Conferees Vote to Ban S&Ls; From Holding Junk Bonds
Congressional negotiators, hurrying to work out disagreements on a multibillion-dollar bailout of the nation’s ailing savings and loan industry, agreed Wednesday to prohibit thrift operators from investing depositor funds in high-risk junk bonds.
The proposal, offered after several days of negotiations among conferees, would give the nation’s thrifts five years to get rid of the junk bonds they now hold.
Members of the House-Senate conference committee handling the thrift industry package compromised on other key measures also, including tougher S&L; capital standards and the amount of S&L; assets that must be devoted to traditional housing activities.
The conferees have not yet resolved the sticky issue of whether to include $50 billion in S&L; bailout costs in the federal budget, which would balloon the deficit.
Sen. Donald W. Riegle Jr. (D-Mich.), chairman of the conference committee, has estimated that the total cost of the industry rescue could run as high as $275 billion over 30 years, with taxpayers picking up 75% of that amount.

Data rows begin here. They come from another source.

(* ===== verification/Prelude.v ===== *)
(** * Qr-Mouse-Control: a verification development of [src/mouse_control_server.py]

    The program is a Flask server (Python) and a page of JavaScript that the
    server sends to the phone.  The page turns finger drags on a touch surface
    into relative deltas [(dx, dy)] and posts them to [POST /move]; two
    buttons post [{"button": "left" | "right"}] to [POST /click].  The server
    keeps one process-wide [deque(maxlen=5)] of the last samples
    ([movement_history], line 21), averages it, reads the host cursor with
    [pyautogui.position()] and moves it with
    [pyautogui.moveTo(x + avg_dx, y + avg_dy, duration=0.05)].

    ** Files, in dependency order, and what they model

    - [Prelude] (this file): the notation scope [mc_scope], the hint database
      [mc], the tactics [case_if] and [inv_eq], and generic lemmas on lists
      ([lastn n l], the suffix a bounded FIFO keeps) and on sums and means of
      rationals ([qsum], [qmean]).
    - [PyValue]: the Python values [request.get_json()] hands to the
      handlers ([pyval]: None, bool, int, float, str, list, dict), the
      operators the handlers apply to them ([py_contains] for [k in data],
      [py_getitem] for [data[k]], [py_eq_str] for [== 'left']), the numeric
      tower of [+] and [/] ([num], [num_add], [py_truediv]), the built-in
      [sum] ([py_sum], a left fold from the int 0 that raises [TypeError] on
      the first non-number), the exceptions with their [str(e)] text
      (CPython 3.12), and [PyM], a state and exception monad whose
      [try_except] is Python's [try/except]: effects made before an exception
      are kept.
    - [JsonDict]: the dict [json.loads] builds from a JSON object, members
      set one after the other ([dict_set], [dict_of], [dict_get]), the
      reference for the model's direct reads of the body's pairs.
    - [Deque]: [collections.deque(maxlen=N)]: [deque_append] (append on the
      right, pop the leftmost when over [maxlen], bump CPython's mutation
      counter), [deque_len]; invariant [deque_wf] ([len <= maxlen]).
    - [Smoothing]: the Smoothing Filter, lines 117-121 of [move()]:
      [record_and_average] appends the sample then computes
      [sum(m[i] for m in movement_history) / len(movement_history)] for both
      coordinates ([average_coord]).  Its abstract contract is [window_mean]
      (per-coordinate mean of the last [N] samples) and [smooth_refines] is
      the refinement theorem; [smooth_state] says the append is its only
      effect, [smooth_bad] that a non-number in the window makes it raise.
    - [Host]: [pyautogui] as the type class [HostInput] (three fallible
      operations on an abstract host state), the observable [event]s (host
      calls and print lines), and two instances: [FakeHost] (a cursor, a
      click log and an optional failure) and [IdealHost] (never raises).
    - [Server]: [index], [move] (= guard, [try_except] of [move_body] =
      subscripts, Smoothing step, [move_to_target], with handler
      [move_except]) and [click] (= guard, [click_body], [click_except]),
      written statement by statement from lines 105-149, for any host
      instance; [handle] routes a request, [serve] turns an escaping
      exception into HTTP 500, [serve_all] runs requests one after the other
      on [(history, host, trace)]: the requests that do not overlap in
      time; the threads of [app.run] are modelled in [Concurrency].
    - [Client]: the page's script (lines 51-99) as a step function
      [client_step] on [(lastX, lastY)] producing the requests it posts;
      [json_number] is [JSON.stringify] followed by [json.loads].
    - [Concurrency]: Flask's threaded workers running the handlers at once.
      A thread is a [phase] (its program counter with its locals) and
      [thread_step] one atomic step of lines 107-148: for [move()] the
      guard, the append, creating a deque iterator, one [next] of it inside
      [sum], one [len], [position()], the print, [moveTo()], the except
      handler; for [click()] the guard with [data['button']], [click()], the
      except handler; [index()] in one step.  [req_phase] starts the thread
      of a request.  The steps run on the
      shared history and host; [iter_next] is CPython's deque iterator, which
      checks the mutation counter on every call.  A schedule (a list of
      thread indices) runs an interleaving ([run_sched]); [gstep] and
      [reachable] close over all of them.  [g_log] is ghost state recording
      the appends in order.
    - [Commute]: the footprint of each atomic step on the shared state
      ([reads_hist], [writes_hist] for [movement_history]; [uses_host] for
      [pyautogui] and the output), [independent] steps, and the frame
      lemmas of [thread_step] they rest on.
    - [EndToEnd]: the page and the threaded server together.  The page
      posts each move with a [fetch] it does not await, so the requests of
      one drag may overlap on the server: [page_inv] is an invariant of
      every interleaving of the threads of the page's requests, and
      [serial_run] runs them on the serial schedules, where they do not
      overlap.
    - [Progress]: a bound on the steps every thread still takes
      ([phase_bound], with the window's [maxlen] in place of its length) and
      its sum over all threads ([gmeasure]), which every step lowers.
    - [Startup]: [get_ip()] (lines 8-15) over the socket interface
      [SocketAPI], with its [try/finally] ([PyValue.try_finally]), the
      pairing URL of line 154, [main] ([__main__], lines 151-168: [get_ip],
      then the [qrcode], [print] and [app.run] calls, logged, each of which
      may raise, through the class [StartupLib]), and [FakeNet], a network
      with or without a route.

    ** What the theorems show

    - The motion pipeline ([Server.move_moves_cursor_by_window_mean]): a move
      with numeric fields sends the cursor from [(x, y)] to [(x, y)] plus the
      mean of the last five samples, with the calls in the code's order, on
      the success and on the host-failure branch.
    - The window ([Server.history_is_last_five_samples],
      [Server.history_bound_invariant], [Smoothing.average_before_eviction],
      [Smoothing.average_ignores_evicted], [Smoothing.average_constant]):
      FIFO of the last five accepted samples, bounded by five over every
      run, exact means before eviction, no influence of evicted samples,
      idempotence ([Smoothing.spec_scenario_averages] evaluates the spec's
      scenario), and no amplification ([Smoothing.average_bounded]: each average is at most
      the largest magnitude in the window).
    - Error paths ([Server.bad_sample_fails_next_four],
      [Server.move_missing_key], [Server.non_container_body_uncaught],
      [Server.move_sequence_body], [Server.click_missing_button]): what each
      malformed request (a non-number, a missing key, a body that is not an
      object: null, a number, an array, a string) does to the
      answer, the trace and the state.  Clicks ([Server.click_button_clicks],
      [Server.click_other_value_succeeds]).
    - The page ([Client.page_requests_typed], [Client.drag_deltas_sum],
      [Client.no_move_outside_drag]): every request the page posts is a
      message of the protocol ([dx]/[dy] numbers that cross JSON unchanged,
      or a string [button]), the deltas of a drag add up to twice the
      finger's displacement, and nothing but clicks is posted outside a
      drag.  The floors of [moveTo] cost less than a pixel per move,
      always towards the left and top ([Client.cursor_drift_bounded],
      against [Client.exact_travel]).
    - The page and the threaded server ([EndToEnd.page_requests_succeed_or_race]):
      under every interleaving of the page's requests, on a host that never
      raises, a request fails only with "deque mutated during iteration"
      (the race of two overlapping moves), never otherwise.  On the serial
      schedules, when the page's requests do not overlap
      ([EndToEnd.straight_drag_serial], [EndToEnd.varying_drag_serial]),
      every request succeeds; a drag at constant speed moves an
      [IdealHost] cursor by exactly the sum of its deltas, and at any speed
      by [Client.travel], the sum over the moves of the floored mean of the
      last five deltas.
    - Concurrency ([Concurrency.concurrent_window_invariant],
      [Concurrency.concurrent_sum_is_snapshot]): under every interleaving the
      window is the last five appends in order and each completed [sum] is
      the sum of a window that existed (by rule induction on [reachable]);
      [Concurrency.race_average_of_no_window] and
      [Concurrency.race_mutated_during_iteration]: for every window and every
      two numeric moves, an interleaving averages the sum of one window over
      the length of another, and another makes one move fail with a
      [RuntimeError];
      [Concurrency.solo_request_refines] is the refinement of the handlers
      ([Server.serve]) by the step semantics: one thread alone ends within
      [2 * len + 14] steps
      with the sequential answer and state, through the simulation
      [Concurrency.denote_step] and the measure [Concurrency.solo_measure];
      [Concurrency.serial_requests_refine] extends it to several requests that
      do not overlap in time: run one after the other, the threads give the
      answers and the state of [Server.serve_all].
    - Commutation ([Commute.sched_step_commute],
      [Commute.local_step_moves]): two steps of different threads whose
      footprints are independent give the same state, output and threads
      in either order (the diamond property), and a step that touches
      neither the window nor the host (the guards, the subscripts,
      [index()]) moves past any run of the other threads' steps: which
      interleavings are equivalent, and that only the append, the two
      [sum] loops, [len] and the host calls can race.  Reduction
      ([Commute.reader_steps_first]): when no other thread appends while a
      thread runs steps that neither append nor call the host (a [move()]
      averaging after its own append), the interleaving equals the one in
      which that thread's steps come first: the averaging is as if it held
      the lock the spec asks for, and only appends need excluding.
    - Progress ([Progress.interleavings_bounded],
      [Progress.interleavings_terminate], [Progress.all_threads_can_finish])
      is the bookkeeping of the schedules: no handler loops and the model's
      host calls return, so no interleaving of the threads of [n] requests
      takes more than [(2 * maxlen + 12) * n] steps.
    - Inputs: the model's reads of a JSON object agree with the dict
      [json.loads] builds, a repeated key keeping its last value
      ([JsonDict.dict_lookup_equiv], a check of the model against the
      reference, not a property of the code).
    - Start-up ([Startup.get_ip_closes_socket], [Startup.get_ip_result],
      [Startup.get_ip_fake_net]): the socket is closed exactly once and last
      on every path, the result and errors of [get_ip], and on [FakeNet] no
      socket leaks;
      [Startup.main_starts_after_pairing]: [__main__] makes its library
      calls in the code's order, lets out the first exception raised (by
      [get_ip] or any later call), and reaches [app.run] only when every
      call before it returned.
    The witnesses run these theorems on [FakeHost] / [IdealHost] at concrete
    requests.  No function needs fuel: every one is structural; the only
    bound is the number of scheduler steps of [solo_request_refines], which
    is exact for the worst path of [move()] (two passes over a window of
    [len + 1] items); the other handlers need at most three steps.

    ** What modelling showed

    The sample is appended before [sum] checks it, so one non-numeric sample
    makes that request and the next four moves fail; [/click] answers success
    for a button other than left/right without clicking; a JSON body that is
    null, a boolean or a number raises outside the [try] (HTTP 500); with
    no lock around lines 117-121, concurrent moves can average the sum of
    one window over the length of another, or fail with "deque mutated
    during iteration"; on a LAN without a default route [get_ip] raises and
    the server does not start; on a host that keeps whole pixels by
    flooring, slow drags lose up to a pixel per move to the left and top
    (five one-pixel steps right after a pause move the cursor one pixel,
    the same steps left move it five).

    ** Abstractions and what is not modelled (Not modelled)

    Python floats and JavaScript numbers are exact rationals [Q] (ints are
    [Z]): rounding to doubles, NaN and infinities are not modelled, so
    statements about averages are exact-arithmetic statements, stated up to
    [Qeq].  The JSON parser, Flask's HTTP layer and the HTML markup are not
    modelled: a request is the value [get_json()] returned, and the answer
    is the value [jsonify] is given.  [print] is an event carrying the
    printed values.  What [qrcode] and [app.run] do inside the calls
    [__main__] makes is the libraries' and is not modelled (the calls
    themselves are); the page's [.then(...)] chain only logs the answer on
    the phone's console.  The interpreter's own semantics in [PyValue]
    ([pyval], [exn] and its [str()], [num], [py_add], [py_sum],
    [py_truediv]) is a model of CPython that the handlers' translations
    call; it is not code of the repository and stands for no lines of it,
    so that component is only partly modelled.  Likewise [pyautogui] is
    the interface [HostInput]: the theorems hold for every instance, and
    the two instances ([FakeHost], [IdealHost]) keep whole pixels by
    flooring, which is an assumption about the library, not its code.  The
    HTML template (lines 23-50 and 100-103) is markup and style with no
    behaviour.  Two consequences of the exact rationals: CPython's
    [int / int] raises [OverflowError] when an int is too large for a
    double, and a [sum] of huge ints divided by [len] does too; the model
    divides exactly and never raises there.  Host calls are single steps
    that return: a [moveTo] that blocks (its [duration=0.05] sleep, or a
    lock inside [pyautogui]) is not modelled, so the interleavings are
    those of the steps listed in [Concurrency].

    ** Left open

    1. The reduction of [Commute.reader_steps_first] moves a thread's
       reads before other threads' steps; moving its append as well needs
       the other threads not to read the window meanwhile, which the
       theorems state only for single steps ([Commute.sched_step_commute]).
    2. How the real [pyautogui] turns a fractional target into a pixel
       (the bound of [Client.cursor_drift_bounded] is for a flooring host)
       and the rounding of float sums, which the exact rationals ignore.
*)

From Stdlib Require Import List Arith Lia ZArith QArith Qabs Qround Lqa Morphisms.
Import ListNotations.

Declare Scope mc_scope.
Delimit Scope mc_scope with mc.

The committee is working to resolve differences between separate thrift bailout bills passed by the House and the Senate so that a final version can be approved by both houses and sent to President Bush for his signature before Congress recesses on Aug. 4.
Junk bonds have become an issue in the thrift industry crisis because some troubled institutions have used federally insured deposits to purchase the high-risk, high-yield debt securities.
The House bailout bill would have prohibited such investments altogether, but the Senate measure would have allowed S&Ls; to retain up to 6% of their assets in junk bonds.
Under the compromise, thrift operators would have until Aug. 1, 1994, to either get rid of their junk bonds or transfer them to separately financed subsidiaries not covered by the federal deposit insurance program. The House had wanted to force divestiture in two years, but its negotiators agreed to allow a five-year transition.
Concession by Senate
The ban on junk bonds is a major concession by the Senate, particularly for Sen. Alan Cranston (D-Calif.). Several large California thrifts, including Columbia Savings & Loan of Beverly Hills, have invested heavily in junk bonds.
The conference committee agreed also to accept a House proposal requiring S&L; owners to put up a minimum of $1.50 in capital for every $100 in loans. But thrift regulators would not be required to limit the growth of institutions violating the tougher capital rule until June, 1991.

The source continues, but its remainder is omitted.